LFB : Si on pouvait vous accorder trois vœux, là tout de suite : de quoi vous auriez envie?

Jérémy : Trois vœux, c’est un chaque! J’aimerais ça qu’on soit capable d’en vivre assez pour bien manger, ça serait mon vœu.

Melyssa : Je partage ce souhait-là, mais pour faire différent j’aimerais beaucoup aller jouer en Allemagne.

Nassim
: On va souhaiter la paix dans le monde, on pourrait utiliser ça un peu. On en a besoin.

LFB : Est-ce qu’il y a des choses qui vous ont beaucoup plus récemment? 

Melyssa : J’ai regardé Poor Things, c’était tellement incroyable! À chaque fois que ça avançait, j’étais comme “Voyons donc!”. C’était tellement bizarre mais tellement bien fait et bien réalisé. 
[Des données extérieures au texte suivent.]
(** * hoshi: browsing GitHub stars from the terminal

    A shallow embedding of [main.go]: the paginated retrieval loop of [run]
    with [getStarsPage], the description truncation of [run], the sorter
    [sortItemOrder] and the [searcher] closure handed to the prompt.

    Conventions.
    - A Go [string] is a sequence of bytes: [len], slicing, [+], [==] and [<]
      act on bytes, and so does the model (Rocq's [string] of [ascii]).
    - A Go [int] is a 64-bit two's complement integer, carried in [Z] with the
      wrap-around written out ([wrap_int]).
    - A run-time panic and [log.Fatal] are results of their own, never
      silently dropped.
    - Library code that is not part of the repository ([sort.Slice],
      [strings.ToLower], [fuzzy.Match]) enters through its documented
      contract, as a parameter or as a small executable model. *)

From Stdlib Require Import ZArith Lia Bool Ascii String.
From Stdlib Require Import Permutation Sorted OrdersEx.
From stdpp Require Import base list.

Local Open Scope string_scope.
Local Open Scope list_scope.
Local Open Scope Z_scope.

(** ** The Go runtime: machine integers, strings, slices *)

Module Go.

(** [int] on a 64-bit platform: results of arithmetic wrap around. *)
Definition min_int : Z := - 2 ^ 63.
Definition max_int : Z := 2 ^ 63 - 1.

Definition wrap_int (z : Z) : Z := (z + 2 ^ 63) mod 2 ^ 64 - 2 ^ 63.

Definition is_int (z : Z) : Prop := min_int <= z <= max_int.
Definition is_uint (z : Z) : Prop := 0 <= z < 2 ^ 64.

(** The conversion [int(u)] of a [uint]. *)
Definition int_of_uint (u : Z) : Z := wrap_int u.

Definition sub (a b : Z) : Z := wrap_int (a - b).
Definition add (a b : Z) : Z := wrap_int (a + b).

(** [len(s)] of a string: its number of bytes. *)
Definition len (s : string) : Z := Z.of_nat (String.length s).

(** [s[:hi]]: panics ([None]) unless [0 <= hi <= len(s)]. *)
Definition slice_to (s : string) (hi : Z) : option string :=
  if (hi <? 0) || (len s <? hi) then None
  else Some (substring 0 (Z.to_nat hi) s).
Jérémy : Je vais partager ça. Ça m’a vraiment pogné. 

Nassim : On dirait que des fois j’ai tellement trop la tête dans le projet que quand j’ai du temps libre, je me détache de toute culture (rires). Ces temps-ci, j’aime beaucoup la scène à LA même si c’est des styles complètement différents. Beaucoup des tones et des sonorités d’artistes comme Pedro Martins m’inspirent beaucoup. 

LFB : Merci beaucoup!

Jérémy : Merci à toi, c’était super cool! T’as fait tes recherches!